What you are asked to do:
In the records below, begin at the line containing "entries: read-modify-write entries" and end at the line containing "Record Step := MkStep"; quote every line in that span exactly, including both boundary lines, and no others.

##### Raw data

(* ===== verification/TransactionPhases.v ===== *)
(** The staged mutations of a transaction: [MultiPhaseMutation] of [kvstore/transaction.{h,cc}].

    A transaction has phases, separated by barriers.  Every phase has an interval tree of
    entries: read-modify-write entries for keys and entries that delete ranges.  Before the commit
    starts, the tree of the last phase holds the entries of all phases that are not superseded, so
    that it gives a complete view; an entry of an earlier phase moves to the tree of its phase when
    it is superseded, and all of them do when the commit starts.

    A tree is the sequence of its nodes in order: what the operations of the red-black
    trees do to that sequence is shown in [RedBlackInsert], [RedBlackRemove] and [RedBlackJoin]. *)

From stdpp Require Import sorting.
From S2P Require Import Prelude Bytes KeyRange.

(** * Entries *)

(** The flags of a [ReadModifyWriteEntry]. *)
Definition kWritebackProvided : Z := 1.
Definition kTransitivelyUnconditional : Z := 2.
Definition kPrevDeleted : Z := 8.
Definition kError : Z := 16.
Definition kDeleted : Z := 32.
Definition kTransitivelyDirty : Z := 64.
Definition kRevoked : Z := 128.
Definition kNonRetryable : Z := 256.
Definition kSupportsByteRangeReads : Z := 512.

(** A [ReadModifyWriteEntry] without its key: its source, by number, its phase and its flags. *)
Record Step := MkStep { source : nat; step_phase : nat; flags : Z }.

(** A [ReadModifyWriteEntry] of a tree, with the entries that it supersedes, the latest first,
    along the [prev_] pointers; all have the same key. *)
Record ReadModifyWriteEntry := MkRmw { rmw_key : bytes; latest : Step; prev : list Step }.

Record DeleteRangeEntry := MkDr {
  placeholder : bool;  (** [kDeleteRangePlaceholder] rather than [kDeleteRange] *)
  dr_phase : nat;
  dr_key : bytes;
  dr_exclusive_max : bytes;
  superseded : list ReadModifyWriteEntry;
}.

Inductive MutationEntry :=
| Rmw (e : ReadModifyWriteEntry)
| Dr (e : DeleteRangeEntry).

Record SinglePhaseMutation := MkPhase { phase_number : nat; entries : list MutationEntry }.

(** The phases in order.  Without a last phase, the phase number is [kInvalidPhase]. *)
Record MultiPhaseMutation := MkMultiPhase {
  prior_phases : list SinglePhaseMutation;
  last_phase : option SinglePhaseMutation;
}.

Definition new_mutation : MultiPhaseMutation := MkMultiPhase [] None.

Definition key_of (e : MutationEntry) : bytes := match e with Rmw e => rmw_key e | Dr e => dr_key e end.
Definition phase_of (e : MutationEntry) : nat := match e with Rmw e => step_phase (latest e) | Dr e => dr_phase e end.

Definition with_flags (s : Step) (f : Z) : Step := MkStep (source s) (step_phase s) f.
Definition fetch_or (s : Step) (f : Z) : Step := with_flags s (Z.lor (flags s) f).
Definition fetch_and (s : Step) (f : Z) : Step := with_flags s (Z.land (flags s) f).
Definition with_latest (e : ReadModifyWriteEntry) (s : Step) : ReadModifyWriteEntry := MkRmw (rmw_key e) s (prev e).

(** [EnsureRevoked]: the flag says that [KvsRevoke] was called on the source. *)
Definition EnsureRevoked (s : Step) : Step := fetch_or s kRevoked.

(** * Searches in a tree *)

(** The nodes before the place, the node that compares equal, and the nodes after the place. *)
Fixpoint find_split {A} (compare : A -> comparison) (l : list A) : list A * option A * list A :=
  match l with
  | [] => ([], None, [])
  | a :: l' =>
      match compare a with
      | Lt => ([], None, l)
      | Eq => ([], Some a, l')
      | Gt => let '(before, found, after) := find_split compare l' in (a :: before, found, after)
      end
  end.

(** [FindBound]: the nodes of which [before] holds, and the others. *)
Fixpoint find_bound {A} (before : A -> bool) (l : list A) : list A * list A :=
  match l with
  | [] => ([], [])
  | a :: l' => if before a then let '(x, y) := find_bound before l' in (a :: x, y) else ([], l)
  end.

Definition find_or_insert {A} (compare : A -> comparison) (a : A) (l : list A) : list A :=
  match find_split compare l with
  | (_, Some _, _) => l
  | (before, None, after) => before ++ a :: after
  end.

Definition CompareToEntry (key : bytes) (other : MutationEntry) : comparison := compare_bytes key (key_of other).
Definition compare_rmw (key : bytes) (other : ReadModifyWriteEntry) : comparison := compare_bytes key (rmw_key other).

(** [FindExistingEntryCoveringKey]. *)
Definition compare_covering (key : bytes) (existing_entry : MutationEntry) : comparison :=
  match compare_bytes key (key_of existing_entry) with
  | Gt =>
      match existing_entry with
      | Rmw _ => Gt
      | Dr e => match CompareKeyAndExclusiveMax key (dr_exclusive_max e) with Lt => Eq | _ => Gt end
      end
  | c => c
  end.

Definition FindExistingEntryCoveringKey (l : list MutationEntry) (key : bytes) :=
  find_split (compare_covering key) l.

(** * Operations *)

Definition insert_into_phase (e : MutationEntry) (s : SinglePhaseMutation) : SinglePhaseMutation :=
  if (phase_number s =? phase_of e)%nat
  then MkPhase (phase_number s) (find_or_insert (CompareToEntry (key_of e)) e (entries s))
  else s.

Definition InsertIntoPriorPhase (e : MutationEntry) (phases : list SinglePhaseMutation) : list SinglePhaseMutation :=
  match e with
  | Dr (MkDr true _ _ _ _) => phases
  | _ => insert_into_phase e <$> phases
  end.

Definition MakeDeleteRangeEntry (is_placeholder : bool) (assigned_phase : nat) (range : KeyRange) : DeleteRangeEntry :=
  MkDr is_placeholder assigned_phase (inclusive_min range) (exclusive_max range) [].

(** The phases before the phase of the transaction, and the phase itself; a new phase takes over
    the tree of the last one. *)
Definition GetCurrentSinglePhaseMutation (m : MultiPhaseMutation) (phase : nat) :
    list SinglePhaseMutation * SinglePhaseMutation :=
  match last_phase m with
  | None => (prior_phases m, MkPhase phase [])
  | Some s =>
      if negb (phase_number s =? phase)%nat
      then (prior_phases m ++ [MkPhase (phase_number s) []], MkPhase phase (entries s))
      else (prior_phases m, s)
  end.

Inductive ReadModifyWriteStatus := kExisting | kAddedFirst | kAddedSubsequent.

(** The pieces of a range to be deleted that are left and right of a key, when they are not empty. *)
Definition left_interval (is_placeholder : bool) (e : DeleteRangeEntry) (key : bytes)
    (sup : list ReadModifyWriteEntry) : list MutationEntry :=
  if negb (bytes_eqb (dr_key e) key) then [Dr (MkDr is_placeholder (dr_phase e) (dr_key e) key sup)] else [].
Definition right_interval (is_placeholder : bool) (e : DeleteRangeEntry) (key : bytes)
    (sup : list ReadModifyWriteEntry) : list MutationEntry :=
  if negb (bytes_eqb (Successor key) (dr_exclusive_max e))
  then [Dr (MkDr is_placeholder (dr_phase e) (Successor key) (dr_exclusive_max e) sup)] else [].

(** [target_flags] is what [KvsSetTarget] of the source sets. *)
Definition ReadModifyWrite (m : MultiPhaseMutation) (phase : nat) (key : bytes) (src : nat) (target_flags : Z) :
    MultiPhaseMutation * ReadModifyWriteStatus :=
  let '(priors, s) := GetCurrentSinglePhaseMutation m phase in
  let entry := fetch_or (MkStep src phase 0) target_flags in
  let '(before, found, after) := FindExistingEntryCoveringKey (entries s) key in
  let result priors new_entries status :=
    (MkMultiPhase priors (Some (MkPhase (phase_number s) (before ++ new_entries ++ after))), status) in
  match found with
  | None =>
      result priors [Rmw (MkRmw key entry [])]
        (match entries s with [] => kAddedFirst | _ => kAddedSubsequent end)
  | Some (Rmw existing_entry) =>
      (* the entry that is inserted into the prior phase is revoked after that *)
      let existing_entry := with_latest existing_entry (EnsureRevoked (latest existing_entry)) in
      let priors :=
        if negb (step_phase (latest existing_entry) =? phase_number s)%nat
        then InsertIntoPriorPhase (Rmw existing_entry) priors else priors in
      let entry := with_flags entry (Z.land (flags (latest existing_entry)) kNonRetryable) in
      result priors [Rmw (MkRmw key entry (latest existing_entry :: prev existing_entry))] kExisting
  | Some (Dr existing_entry) =>
      let entry := fetch_or entry (Z.lor kPrevDeleted kTransitivelyUnconditional) in
      if negb (dr_phase existing_entry =? phase_number s)%nat then
        result (InsertIntoPriorPhase (Dr existing_entry) priors)
          (left_interval true existing_entry key [] ++ [Rmw (MkRmw key entry [])] ++
           right_interval true existing_entry key []) kExisting
      else
        let '(trees0, center, trees1) := find_split (compare_rmw key) (superseded existing_entry) in
        let prev :=
          match center with
          | None => []
          | Some center => fetch_and (latest center) (Z.lnot kDeleted) :: prev center
          end in
        result priors
          (left_interval false existing_entry key trees0 ++ [Rmw (MkRmw key entry prev)] ++
           right_interval (placeholder existing_entry) existing_entry key trees1) kExisting
  end.

(** The loop of [DeleteRange] over the existing entries from the first that is not before the
    range: the entries of prior phases, the placeholders left and right of the new entry, the entry
    to extend and the superseded entries. *)
Record delete_state := MkDeleteState {
  ds_priors : list SinglePhaseMutation;
  ds_left : list MutationEntry;
  ds_right : list MutationEntry;
  ds_new_entry : option DeleteRangeEntry;
  ds_superseded : list ReadModifyWriteEntry;
}.

Definition delete_existing_entry (range : KeyRange) (phase : nat) (st : delete_state) (existing_entry : MutationEntry) :
    delete_state :=
  match existing_entry with
  | Rmw e =>
      let e := with_latest e (EnsureRevoked (latest e)) in
      if negb (step_phase (latest e) =? phase)%nat then
        MkDeleteState (InsertIntoPriorPhase (Rmw e) (ds_priors st)) (ds_left st) (ds_right st) (ds_new_entry st)
          (ds_superseded st)
      else
        let e := with_latest e (fetch_or (latest e) kDeleted) in
        MkDeleteState (ds_priors st) (ds_left st) (ds_right st) (ds_new_entry st)
          (find_or_insert (compare_rmw (rmw_key e)) e (ds_superseded st))
  | Dr e =>
      if negb (dr_phase e =? phase)%nat then
        let right :=
          match CompareExclusiveMax (exclusive_max range) (dr_exclusive_max e) with
          | Lt => [Dr (MakeDeleteRangeEntry true (dr_phase e) (MkKeyRange (exclusive_max range) (dr_exclusive_max e)))]
          | _ => []
          end in
        let left :=
          if bytes_ltb (dr_key e) (inclusive_min range)
          then [Dr (MakeDeleteRangeEntry true (dr_phase e) (MkKeyRange (dr_key e) (inclusive_min range)))] else [] in
        MkDeleteState (InsertIntoPriorPhase (Dr e) (ds_priors st)) (ds_left st ++ left) (right ++ ds_right st)
          (ds_new_entry st) (ds_superseded st)
      else
        MkDeleteState (ds_priors st) (ds_left st) (ds_right st)
          (Some (match ds_new_entry st with
                 | None => e
                 | Some n => MkDr (placeholder n) (dr_phase n) (dr_key n) (dr_exclusive_max e) (superseded n)
                 end))
          (ds_superseded st ++ superseded e)
  end.

(** The loop stops at the first entry behind the range. *)
Definition behind (range : KeyRange) (e : MutationEntry) : bool :=
  match CompareKeyAndExclusiveMax (key_of e) (exclusive_max range) with Lt => false | _ => true end.

Fixpoint delete_existing_entries (range : KeyRange) (phase : nat) (st : delete_state) (l : list MutationEntry) :
    delete_state * list MutationEntry :=
  match l with
  | [] => (st, [])
  | e :: l' =>
      if behind range e then (st, l)
      else delete_existing_entries range phase (delete_existing_entry range phase st e) l'
  end.

Definition before_range (range : KeyRange) (existing_entry : MutationEntry) : bool :=
  match existing_entry with
  | Rmw e => bytes_ltb (rmw_key e) (inclusive_min range)
  | Dr e => match CompareKeyAndExclusiveMax (inclusive_min range) (dr_exclusive_max e) with Lt => false | _ => true end
  end.

Definition extend_entry (range : KeyRange) (phase : nat) (new_entry : option DeleteRangeEntry) : DeleteRangeEntry :=
  match new_entry with
  | None => MakeDeleteRangeEntry false phase range
  | Some e =>
      MkDr (placeholder e) (dr_phase e)
        (if bytes_ltb (inclusive_min range) (dr_key e) then inclusive_min range else dr_key e)
        (match CompareExclusiveMax (exclusive_max range) (dr_exclusive_max e) with
         | Gt => exclusive_max range | _ => dr_exclusive_max e
         end)
        (superseded e)
  end.

Definition DeleteRange (m : MultiPhaseMutation) (phase : nat) (range : KeyRange) : MultiPhaseMutation :=
  if empty range then m
  else
    let '(priors, s) := GetCurrentSinglePhaseMutation m phase in
    let '(before, rest) := find_bound (before_range range) (entries s) in
    let '(st, after) := delete_existing_entries range (phase_number s) (MkDeleteState priors [] [] None []) rest in
    let e := extend_entry range (phase_number s) (ds_new_entry st) in
    let new_entry := MkDr (placeholder e) (dr_phase e) (dr_key e) (dr_exclusive_max e) (ds_superseded st) in
    MkMultiPhase (ds_priors st)
      (Some (MkPhase (phase_number s) (before ++ ds_left st ++ [Dr new_entry] ++ ds_right st ++ after))).

(** The start of [CommitNextPhase] in the first phase: the entries of the last tree go to the
    trees of their phases. *)
Fixpoint move_entries (phase : nat) (phases : list SinglePhaseMutation) (l : list MutationEntry) :
    list SinglePhaseMutation * list MutationEntry :=
  match l with
  | [] => (phases, [])
  | e :: l =>
      if negb (phase_of e =? phase)%nat then move_entries phase (InsertIntoPriorPhase e phases) l
      else let '(phases, kept) := move_entries phase phases l in (phases, e :: kept)
  end.

Definition SeparatePhases (m : MultiPhaseMutation) : list SinglePhaseMutation :=
  match last_phase m with
  | None => []
  | Some s =>
      match prior_phases m with
      | [] => [s]
      | priors =>
          (* multiple phases *)
          let '(phases, kept) := move_entries (phase_number s) priors (entries s) in
          phases ++ [MkPhase (phase_number s) kept]
      end
  end.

##########

Solution to the problem:
    entries: read-modify-write entries for keys and entries that delete ranges.  Before the commit
    starts, the tree of the last phase holds the entries of all phases that are not superseded, so
    that it gives a complete view; an entry of an earlier phase moves to the tree of its phase when
    it is superseded, and all of them do when the commit starts.

    A tree is the sequence of its nodes in order: what the operations of the red-black
    trees do to that sequence is shown in [RedBlackInsert], [RedBlackRemove] and [RedBlackJoin]. *)

From stdpp Require Import sorting.
From S2P Require Import Prelude Bytes KeyRange.

(** * Entries *)

(** The flags of a [ReadModifyWriteEntry]. *)
Definition kWritebackProvided : Z := 1.
Definition kTransitivelyUnconditional : Z := 2.
Definition kPrevDeleted : Z := 8.
Definition kError : Z := 16.
Definition kDeleted : Z := 32.
Definition kTransitivelyDirty : Z := 64.
Definition kRevoked : Z := 128.
Definition kNonRetryable : Z := 256.
Definition kSupportsByteRangeReads : Z := 512.

(** A [ReadModifyWriteEntry] without its key: its source, by number, its phase and its flags. *)
Record Step := MkStep { source : nat; step_phase : nat; flags : Z }.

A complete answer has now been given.